◆ **YOUR TASK**:
From the entries below, retype only the lines from the one with "None => None" through the one with "ra_components := components;", exactly as written.

Saved data entries
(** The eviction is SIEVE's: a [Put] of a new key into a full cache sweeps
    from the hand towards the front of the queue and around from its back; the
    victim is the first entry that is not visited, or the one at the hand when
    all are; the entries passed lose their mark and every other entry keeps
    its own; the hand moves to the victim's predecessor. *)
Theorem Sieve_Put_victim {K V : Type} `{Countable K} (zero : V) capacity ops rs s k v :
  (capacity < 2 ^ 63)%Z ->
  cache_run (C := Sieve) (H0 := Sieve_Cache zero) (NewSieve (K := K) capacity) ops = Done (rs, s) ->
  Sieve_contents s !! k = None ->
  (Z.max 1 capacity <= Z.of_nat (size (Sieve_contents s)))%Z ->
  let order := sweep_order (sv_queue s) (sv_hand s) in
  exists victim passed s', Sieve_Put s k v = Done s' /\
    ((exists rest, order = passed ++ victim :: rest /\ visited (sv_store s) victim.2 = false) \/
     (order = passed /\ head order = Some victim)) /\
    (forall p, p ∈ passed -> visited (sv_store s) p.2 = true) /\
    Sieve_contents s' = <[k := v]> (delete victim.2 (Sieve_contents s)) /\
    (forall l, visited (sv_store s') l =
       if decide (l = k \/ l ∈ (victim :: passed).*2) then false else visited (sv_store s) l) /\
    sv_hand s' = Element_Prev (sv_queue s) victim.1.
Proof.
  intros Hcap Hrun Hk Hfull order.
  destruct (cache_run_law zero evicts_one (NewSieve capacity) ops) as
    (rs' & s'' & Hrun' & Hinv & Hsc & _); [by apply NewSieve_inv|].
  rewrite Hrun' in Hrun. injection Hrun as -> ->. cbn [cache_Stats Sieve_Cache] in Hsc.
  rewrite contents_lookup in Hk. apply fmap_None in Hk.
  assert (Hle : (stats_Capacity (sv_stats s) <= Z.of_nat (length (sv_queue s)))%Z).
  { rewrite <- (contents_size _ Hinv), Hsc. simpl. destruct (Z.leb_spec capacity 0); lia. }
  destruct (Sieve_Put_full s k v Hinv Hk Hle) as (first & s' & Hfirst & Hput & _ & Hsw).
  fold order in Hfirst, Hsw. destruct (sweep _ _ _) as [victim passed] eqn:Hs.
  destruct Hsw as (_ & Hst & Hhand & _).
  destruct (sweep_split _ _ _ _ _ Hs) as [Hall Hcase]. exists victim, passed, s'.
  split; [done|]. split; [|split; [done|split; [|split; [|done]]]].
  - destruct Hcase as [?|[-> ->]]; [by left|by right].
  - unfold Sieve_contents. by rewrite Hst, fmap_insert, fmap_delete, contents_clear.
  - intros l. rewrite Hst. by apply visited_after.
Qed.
---
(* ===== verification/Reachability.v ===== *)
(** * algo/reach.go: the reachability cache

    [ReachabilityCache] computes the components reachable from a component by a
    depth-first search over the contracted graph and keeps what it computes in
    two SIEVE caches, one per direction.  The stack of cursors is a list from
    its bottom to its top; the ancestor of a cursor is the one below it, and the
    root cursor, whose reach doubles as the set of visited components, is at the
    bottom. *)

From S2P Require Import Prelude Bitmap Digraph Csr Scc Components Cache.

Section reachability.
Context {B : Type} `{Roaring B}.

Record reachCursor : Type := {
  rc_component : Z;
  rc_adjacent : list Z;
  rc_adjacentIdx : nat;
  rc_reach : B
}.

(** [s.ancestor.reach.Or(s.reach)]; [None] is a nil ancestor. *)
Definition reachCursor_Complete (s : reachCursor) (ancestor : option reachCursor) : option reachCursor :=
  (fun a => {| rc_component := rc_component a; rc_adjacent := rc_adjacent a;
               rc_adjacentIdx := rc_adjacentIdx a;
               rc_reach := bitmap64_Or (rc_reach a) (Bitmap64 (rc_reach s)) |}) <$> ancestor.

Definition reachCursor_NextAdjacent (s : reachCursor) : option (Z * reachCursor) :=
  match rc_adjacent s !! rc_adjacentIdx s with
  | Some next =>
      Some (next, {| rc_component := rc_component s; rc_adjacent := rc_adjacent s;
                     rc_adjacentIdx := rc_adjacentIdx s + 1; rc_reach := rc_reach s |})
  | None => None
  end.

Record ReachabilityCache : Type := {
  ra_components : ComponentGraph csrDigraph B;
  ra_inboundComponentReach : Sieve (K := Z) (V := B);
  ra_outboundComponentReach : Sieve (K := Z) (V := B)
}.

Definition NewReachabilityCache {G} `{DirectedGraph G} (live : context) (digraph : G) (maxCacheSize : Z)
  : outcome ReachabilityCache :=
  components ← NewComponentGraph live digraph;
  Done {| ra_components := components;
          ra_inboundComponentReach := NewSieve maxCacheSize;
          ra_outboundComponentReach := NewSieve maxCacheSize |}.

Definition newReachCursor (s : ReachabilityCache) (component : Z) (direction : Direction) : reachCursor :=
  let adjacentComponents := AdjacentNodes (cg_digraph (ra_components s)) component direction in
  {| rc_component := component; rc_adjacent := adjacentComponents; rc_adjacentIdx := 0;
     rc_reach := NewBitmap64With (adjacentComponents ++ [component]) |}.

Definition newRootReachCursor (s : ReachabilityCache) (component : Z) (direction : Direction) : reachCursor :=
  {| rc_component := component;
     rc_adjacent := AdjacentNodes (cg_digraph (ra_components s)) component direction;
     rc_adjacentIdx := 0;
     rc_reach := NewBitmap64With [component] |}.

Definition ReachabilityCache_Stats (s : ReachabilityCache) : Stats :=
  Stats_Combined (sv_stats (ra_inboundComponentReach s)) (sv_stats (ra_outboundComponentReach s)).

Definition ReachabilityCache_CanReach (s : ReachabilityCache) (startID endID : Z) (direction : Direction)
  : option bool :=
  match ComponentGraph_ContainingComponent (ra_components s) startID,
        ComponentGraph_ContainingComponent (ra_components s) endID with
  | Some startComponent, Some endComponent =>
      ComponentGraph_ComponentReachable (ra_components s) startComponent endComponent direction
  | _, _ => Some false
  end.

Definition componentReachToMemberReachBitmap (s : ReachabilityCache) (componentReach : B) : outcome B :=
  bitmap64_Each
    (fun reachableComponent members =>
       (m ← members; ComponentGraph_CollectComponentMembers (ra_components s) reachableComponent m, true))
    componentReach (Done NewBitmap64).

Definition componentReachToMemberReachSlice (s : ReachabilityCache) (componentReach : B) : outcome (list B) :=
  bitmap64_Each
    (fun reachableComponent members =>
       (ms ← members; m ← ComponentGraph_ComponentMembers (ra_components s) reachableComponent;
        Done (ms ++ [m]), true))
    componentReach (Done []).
---
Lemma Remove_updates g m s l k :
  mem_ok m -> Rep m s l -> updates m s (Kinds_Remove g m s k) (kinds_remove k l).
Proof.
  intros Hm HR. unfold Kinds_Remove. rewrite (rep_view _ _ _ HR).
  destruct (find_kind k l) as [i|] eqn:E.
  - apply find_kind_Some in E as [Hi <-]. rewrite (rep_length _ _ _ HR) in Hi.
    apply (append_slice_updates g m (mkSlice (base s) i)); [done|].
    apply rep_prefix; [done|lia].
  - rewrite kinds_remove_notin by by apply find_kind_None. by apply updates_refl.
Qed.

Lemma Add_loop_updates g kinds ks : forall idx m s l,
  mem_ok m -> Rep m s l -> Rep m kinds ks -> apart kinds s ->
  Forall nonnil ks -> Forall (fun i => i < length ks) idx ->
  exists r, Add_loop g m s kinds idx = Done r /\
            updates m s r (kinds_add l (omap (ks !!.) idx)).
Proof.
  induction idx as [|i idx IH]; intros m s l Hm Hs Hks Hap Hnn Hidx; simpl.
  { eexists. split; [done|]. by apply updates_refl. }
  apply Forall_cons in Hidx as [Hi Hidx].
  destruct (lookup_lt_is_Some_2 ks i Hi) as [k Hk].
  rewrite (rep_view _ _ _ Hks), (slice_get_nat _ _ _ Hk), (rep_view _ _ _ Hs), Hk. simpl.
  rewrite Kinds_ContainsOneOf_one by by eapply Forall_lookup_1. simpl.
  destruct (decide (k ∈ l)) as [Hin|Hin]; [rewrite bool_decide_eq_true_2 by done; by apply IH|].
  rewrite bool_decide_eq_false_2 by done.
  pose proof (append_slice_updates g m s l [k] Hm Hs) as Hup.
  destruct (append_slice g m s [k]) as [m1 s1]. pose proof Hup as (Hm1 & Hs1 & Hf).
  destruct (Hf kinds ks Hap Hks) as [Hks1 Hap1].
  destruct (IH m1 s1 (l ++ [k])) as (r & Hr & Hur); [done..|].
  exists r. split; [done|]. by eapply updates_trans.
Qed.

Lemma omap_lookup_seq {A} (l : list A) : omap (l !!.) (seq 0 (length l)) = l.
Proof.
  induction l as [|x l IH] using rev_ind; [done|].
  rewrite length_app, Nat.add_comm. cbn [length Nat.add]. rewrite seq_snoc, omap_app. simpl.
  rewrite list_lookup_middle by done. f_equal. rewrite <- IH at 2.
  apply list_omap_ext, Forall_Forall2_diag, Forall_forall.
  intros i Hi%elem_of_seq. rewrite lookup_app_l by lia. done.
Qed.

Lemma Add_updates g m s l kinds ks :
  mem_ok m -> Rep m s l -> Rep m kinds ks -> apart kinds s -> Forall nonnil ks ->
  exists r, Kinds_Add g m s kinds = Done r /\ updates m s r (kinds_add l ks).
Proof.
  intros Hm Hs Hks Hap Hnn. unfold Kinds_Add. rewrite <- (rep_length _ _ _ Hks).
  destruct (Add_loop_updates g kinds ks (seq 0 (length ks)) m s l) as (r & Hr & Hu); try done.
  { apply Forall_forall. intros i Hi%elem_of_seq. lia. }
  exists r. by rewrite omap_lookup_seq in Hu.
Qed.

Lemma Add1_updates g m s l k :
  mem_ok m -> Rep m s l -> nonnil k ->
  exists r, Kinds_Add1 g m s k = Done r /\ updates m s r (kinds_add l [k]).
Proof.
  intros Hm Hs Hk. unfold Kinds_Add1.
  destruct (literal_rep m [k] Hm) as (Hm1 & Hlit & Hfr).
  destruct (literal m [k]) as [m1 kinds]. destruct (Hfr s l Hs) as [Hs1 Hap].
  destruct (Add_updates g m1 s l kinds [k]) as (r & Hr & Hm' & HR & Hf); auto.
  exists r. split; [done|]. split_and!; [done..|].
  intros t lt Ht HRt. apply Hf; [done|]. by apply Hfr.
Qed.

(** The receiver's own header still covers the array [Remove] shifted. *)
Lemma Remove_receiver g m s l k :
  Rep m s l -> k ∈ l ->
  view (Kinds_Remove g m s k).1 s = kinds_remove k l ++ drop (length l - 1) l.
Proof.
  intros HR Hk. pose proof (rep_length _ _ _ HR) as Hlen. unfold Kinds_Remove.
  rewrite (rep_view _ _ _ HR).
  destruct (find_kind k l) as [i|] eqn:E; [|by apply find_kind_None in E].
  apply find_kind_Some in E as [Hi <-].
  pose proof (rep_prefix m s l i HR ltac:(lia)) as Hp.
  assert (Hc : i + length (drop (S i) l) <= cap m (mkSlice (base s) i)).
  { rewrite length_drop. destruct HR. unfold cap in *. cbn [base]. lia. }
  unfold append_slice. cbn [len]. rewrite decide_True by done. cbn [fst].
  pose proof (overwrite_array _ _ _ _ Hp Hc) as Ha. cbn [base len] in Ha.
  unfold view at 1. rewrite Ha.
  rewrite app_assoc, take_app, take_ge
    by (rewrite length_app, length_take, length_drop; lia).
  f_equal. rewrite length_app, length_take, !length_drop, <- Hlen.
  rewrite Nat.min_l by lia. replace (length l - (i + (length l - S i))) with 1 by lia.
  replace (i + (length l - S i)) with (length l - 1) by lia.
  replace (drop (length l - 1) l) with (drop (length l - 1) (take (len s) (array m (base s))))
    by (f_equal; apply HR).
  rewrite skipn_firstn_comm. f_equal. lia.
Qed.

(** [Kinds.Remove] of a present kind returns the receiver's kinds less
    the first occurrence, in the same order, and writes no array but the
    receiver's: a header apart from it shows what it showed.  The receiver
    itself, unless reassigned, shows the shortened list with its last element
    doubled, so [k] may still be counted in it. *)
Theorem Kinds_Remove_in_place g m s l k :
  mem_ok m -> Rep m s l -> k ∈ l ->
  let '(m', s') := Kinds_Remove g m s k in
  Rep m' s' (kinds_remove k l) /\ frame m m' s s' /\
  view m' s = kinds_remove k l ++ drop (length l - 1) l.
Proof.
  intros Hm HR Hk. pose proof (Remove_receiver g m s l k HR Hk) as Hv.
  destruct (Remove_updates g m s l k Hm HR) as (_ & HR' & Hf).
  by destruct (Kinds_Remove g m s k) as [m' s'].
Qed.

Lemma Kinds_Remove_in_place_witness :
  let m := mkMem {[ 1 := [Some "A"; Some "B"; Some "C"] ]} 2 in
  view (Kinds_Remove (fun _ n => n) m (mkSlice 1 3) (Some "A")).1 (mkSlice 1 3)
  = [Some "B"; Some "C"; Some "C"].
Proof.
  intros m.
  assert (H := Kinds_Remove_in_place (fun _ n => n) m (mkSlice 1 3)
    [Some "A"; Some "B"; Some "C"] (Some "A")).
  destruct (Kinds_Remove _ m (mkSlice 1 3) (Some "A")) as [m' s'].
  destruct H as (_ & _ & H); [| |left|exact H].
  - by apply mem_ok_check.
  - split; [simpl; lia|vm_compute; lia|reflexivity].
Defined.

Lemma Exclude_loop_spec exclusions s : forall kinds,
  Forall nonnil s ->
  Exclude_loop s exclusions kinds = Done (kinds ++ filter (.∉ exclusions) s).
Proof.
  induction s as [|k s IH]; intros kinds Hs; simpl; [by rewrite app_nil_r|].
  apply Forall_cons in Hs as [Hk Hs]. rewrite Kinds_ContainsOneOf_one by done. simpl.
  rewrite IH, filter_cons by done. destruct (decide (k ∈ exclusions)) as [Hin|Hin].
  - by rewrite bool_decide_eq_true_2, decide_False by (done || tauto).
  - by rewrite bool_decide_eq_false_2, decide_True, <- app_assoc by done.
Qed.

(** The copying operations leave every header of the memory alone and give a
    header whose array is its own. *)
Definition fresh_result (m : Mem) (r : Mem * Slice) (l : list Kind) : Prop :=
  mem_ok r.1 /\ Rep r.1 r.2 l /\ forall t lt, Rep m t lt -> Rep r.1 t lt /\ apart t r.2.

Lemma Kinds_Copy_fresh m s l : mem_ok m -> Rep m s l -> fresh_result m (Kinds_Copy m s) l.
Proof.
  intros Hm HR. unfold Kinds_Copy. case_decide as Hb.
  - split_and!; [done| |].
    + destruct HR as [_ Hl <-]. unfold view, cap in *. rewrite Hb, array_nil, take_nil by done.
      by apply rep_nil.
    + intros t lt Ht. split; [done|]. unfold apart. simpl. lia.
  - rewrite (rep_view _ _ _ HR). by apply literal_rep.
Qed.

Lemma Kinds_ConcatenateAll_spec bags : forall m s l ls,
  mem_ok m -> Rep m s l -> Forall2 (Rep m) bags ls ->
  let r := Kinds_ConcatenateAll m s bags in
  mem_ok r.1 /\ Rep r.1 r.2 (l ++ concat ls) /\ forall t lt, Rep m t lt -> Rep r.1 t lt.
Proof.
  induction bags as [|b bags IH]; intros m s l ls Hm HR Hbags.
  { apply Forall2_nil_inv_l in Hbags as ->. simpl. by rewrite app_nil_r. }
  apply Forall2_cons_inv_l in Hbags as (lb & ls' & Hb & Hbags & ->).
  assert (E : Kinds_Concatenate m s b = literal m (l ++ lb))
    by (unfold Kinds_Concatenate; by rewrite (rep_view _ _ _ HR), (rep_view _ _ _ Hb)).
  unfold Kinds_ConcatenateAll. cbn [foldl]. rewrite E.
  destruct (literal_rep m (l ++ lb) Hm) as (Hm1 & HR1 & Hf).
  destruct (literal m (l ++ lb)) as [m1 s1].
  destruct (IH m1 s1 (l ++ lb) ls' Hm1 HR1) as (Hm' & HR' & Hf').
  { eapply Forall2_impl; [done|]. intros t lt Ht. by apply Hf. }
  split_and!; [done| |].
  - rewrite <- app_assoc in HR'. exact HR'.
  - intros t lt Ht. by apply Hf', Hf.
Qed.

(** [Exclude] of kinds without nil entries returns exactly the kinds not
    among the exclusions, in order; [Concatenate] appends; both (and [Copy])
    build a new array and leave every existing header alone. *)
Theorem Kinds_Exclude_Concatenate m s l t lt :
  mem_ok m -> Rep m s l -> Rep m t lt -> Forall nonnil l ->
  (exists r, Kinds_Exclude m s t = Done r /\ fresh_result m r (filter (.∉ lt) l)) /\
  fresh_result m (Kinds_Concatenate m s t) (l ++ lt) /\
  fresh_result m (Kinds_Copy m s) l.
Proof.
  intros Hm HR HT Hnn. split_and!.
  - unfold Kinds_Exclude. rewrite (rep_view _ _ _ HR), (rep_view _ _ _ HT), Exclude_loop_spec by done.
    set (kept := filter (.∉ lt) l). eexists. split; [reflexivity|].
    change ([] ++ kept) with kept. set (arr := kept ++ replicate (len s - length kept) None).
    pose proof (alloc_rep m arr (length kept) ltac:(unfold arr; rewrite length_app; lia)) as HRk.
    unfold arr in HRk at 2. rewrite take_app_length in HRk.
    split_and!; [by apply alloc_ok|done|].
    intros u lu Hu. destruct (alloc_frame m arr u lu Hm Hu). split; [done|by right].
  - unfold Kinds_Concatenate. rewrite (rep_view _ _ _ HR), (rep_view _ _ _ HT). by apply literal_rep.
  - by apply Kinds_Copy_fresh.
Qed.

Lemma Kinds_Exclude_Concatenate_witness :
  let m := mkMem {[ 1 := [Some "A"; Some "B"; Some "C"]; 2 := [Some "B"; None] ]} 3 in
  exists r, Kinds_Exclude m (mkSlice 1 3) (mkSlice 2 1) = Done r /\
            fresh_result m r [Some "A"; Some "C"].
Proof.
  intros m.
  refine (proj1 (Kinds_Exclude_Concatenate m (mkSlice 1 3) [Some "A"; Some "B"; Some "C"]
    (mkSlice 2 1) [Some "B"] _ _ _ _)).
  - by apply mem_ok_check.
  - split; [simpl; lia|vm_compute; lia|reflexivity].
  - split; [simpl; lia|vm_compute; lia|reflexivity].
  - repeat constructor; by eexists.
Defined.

◆ **SOLUTION FOR THIS TASK**:
  | None => None
  end.

Record ReachabilityCache : Type := {
  ra_components : ComponentGraph csrDigraph B;
  ra_inboundComponentReach : Sieve (K := Z) (V := B);
  ra_outboundComponentReach : Sieve (K := Z) (V := B)
}.

Definition NewReachabilityCache {G} `{DirectedGraph G} (live : context) (digraph : G) (maxCacheSize : Z)
  : outcome ReachabilityCache :=
  components ← NewComponentGraph live digraph;
  Done {| ra_components := components;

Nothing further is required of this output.